From lojbab@lojban.org Tue Apr 24 14:43:48 2001
Return-Path: <lojbab@lojban.org>
X-Sender: lojbab@lojban.org
X-Apparently-To: lojban@yahoogroups.com
Received: (EGP: mail-7_1_2); 24 Apr 2001 21:43:48 -0000
Received: (qmail 18887 invoked from network); 24 Apr 2001 21:43:47 -0000
Received: from unknown (10.1.10.27) by m8.onelist.org with QMQP; 24 Apr 2001 21:43:47 -0000
Received: from unknown (HELO stmpy-2.cais.net) (205.252.14.72) by mta2 with SMTP; 24 Apr 2001 21:43:47 -0000
Received: from bob.lojban.org (72.dynamic.cais.com [207.226.56.72]) by stmpy-2.cais.net (8.11.1/8.11.1) with ESMTP id f3OLhiT44393 for <lojban@yahoogroups.com>; Tue, 24 Apr 2001 17:43:44 -0400 (EDT)
Message-Id: <4.3.2.7.2.20010424161239.00ad1100@127.0.0.1>
X-Sender: vir1036/pop.cais.com@127.0.0.1
X-Mailer: QUALCOMM Windows Eudora Version 4.3.2
Date: Tue, 24 Apr 2001 17:46:54 -0400
To: lojban@yahoogroups.com
Subject: Re: [lojban] NickFest 2
In-Reply-To: <20010424115814.M28300@digitalkingdom.org>
References: <4.3.2.7.2.20010424020703.00bba800@127.0.0.1> <4.3.2.7.2.20010424020703.00bba800@127.0.0.1>
Mime-Version: 1.0
Content-Type: text/plain; charset="us-ascii"; format=flowed
From: "Bob LeChevalier (lojbab)" <lojbab@lojban.org>

At 11:58 AM 04/24/2001 -0700, Robin Lee Powell wrote:
>Holy sweet potato, was that a long post.
>
>lojbab, it looks like you missed the discussion with Jay about building
>a dictionary entry site, so I'm going to mostly be addressing that in my
>respones.

I didn't miss it, but was not paying close attention to the details.
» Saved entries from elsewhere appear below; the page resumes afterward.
(** ** Reporting *)

Section Report.
Context `{IoEnv} (q piper : Z).
Abbreviation none := (AOSL_INVALID_FD, 0).
Abbreviation un := (MkUnheard q piper).

Lemma mid_lookup {A} (l : list A) x r : (l ++ x :: r) !! length l = Some x.
Proof. by rewrite lookup_app_r, Nat.sub_diag by lia. Qed.
Lemma mid_insert {A} (l : list A) x y r : <[length l := y]> (l ++ x :: r) = l ++ y :: r.
Proof. rewrite <-(Nat.add_0_r (length l)) at 1. by rewrite insert_app_r. Qed.

(** An event that is reported is no longer waited for. *)
Lemma disarm_inv D F w f o n : @ioinv _ (un D) F w -> io_objs w !! f = Some o -> (n = 0 \/ n = 1) -> (forall fd, attached_fds w !! fd = Some f -> @pending (un D) fd f o (2 ^ n)) ->
  @ioinv _ (un D) F (set_objs (<[f := set_fflags (Z.ldiff (f_flags o) (2 ^ n)) o]> (io_objs w)) w).
Proof.
  intros I E Hn Hp. set (o' := set_fflags _ o). apply (@inv_of _ (un D) F w). eapply (@J_change _ (un D)); try done; [by apply (@J_of _ (un D))|by intros ?%elem_of_nil| | |by left|by left].
  - destruct (@oi_bufs _ (un D) _ _ I f o E). by split.
  - intros fd Ht [H1 H2]. specialize (Hp fd Ht). destruct Hn as [-> | ->]; split; try (by right).
    + destruct H2 as [[?|[?|[?|[? Hr]]]]|?]; [left; by left|left; right; by left|left; do 2 right; left; cbn; by rewrite (flag_ldiff _ _ 1)| |by right].
      left. do 3 right. split; [done|]. cbn. by rewrite (flag_ldiff _ _ 8).
    + destruct H1 as [[?|[?|[?|[? Hr]]]]|?]; [left; by left|left; right; by left|left; do 2 right; left; cbn; by rewrite (flag_ldiff _ _ 0)| |by right].
      left. do 3 right. split; [done|]. cbn. by rewrite (flag_ldiff _ _ 10).
Qed.

(** More is pending. *)
Lemma more_pending D D' F w : @ioinv _ (un D) F w -> @ioinv _ (un (D ++ D')) F w.
Proof.
  apply ioinv_switch. intros fd f o _ _ [H1 H2]. split; [destruct H1 as [?|[?|(? & ev & ? & ?)]]|destruct H2 as [?|[?|(? & ev & ? & ?)]]]; try (by left); right; try (by left);
    right; (split; [done|]); exists ev; (split; [apply elem_of_app; by left|done]).
Qed.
>On Tue, Apr 24, 2001 at 04:52:26AM -0400, Bob LeChevalier-Logical Language 
>Group wrote:
> > The level 1 package has traditionally been a set of wordlists and the
> > E-BNF. We pretty much have all the pieces needed to edit these lists into
> > another book, which will be a "pocket dictionary" of Lojban. We aren't
> > seeking a lot of new material (no more lujvo),
>
>Aaaaawwwww....
>
>_Now_ he tells us. 8)

That's for the pocket dictionary, which has to have some limits or it won't 
fit in a pocket. The unabridged dictionary, not to mention any on-line 
version, can still be added to, as I think I noted.

> > though I want to do something to improve the cmavo list. Depending on
> > time and money, this could come out by the end of this year.
>
><nod>

But this really requires that we minimize new stuff for the pocket dictionary.

> > The LogFest members meeting will decide whether the pocket dictionary and
> > the intro lessons will constitute the baseline dictionary and textbook,
> > starting the infamous "5 year freeze period", or whether we should wait
> > until we publish a full dictionary and more thorough textbook, which
> > projects may start moving along once these other books are done. I will
> > admit to wanting to have the full package for the 5 year period myself, 
> but
> > it is not solely my decision. You should speak up before LogFest.
>
>I want to wait, not least because I'd rather not start the freeze until
>we have at least one substantial (read: book-length) translation
>finished, and more fluent people.
>
>How many known fluents do we have, anyways?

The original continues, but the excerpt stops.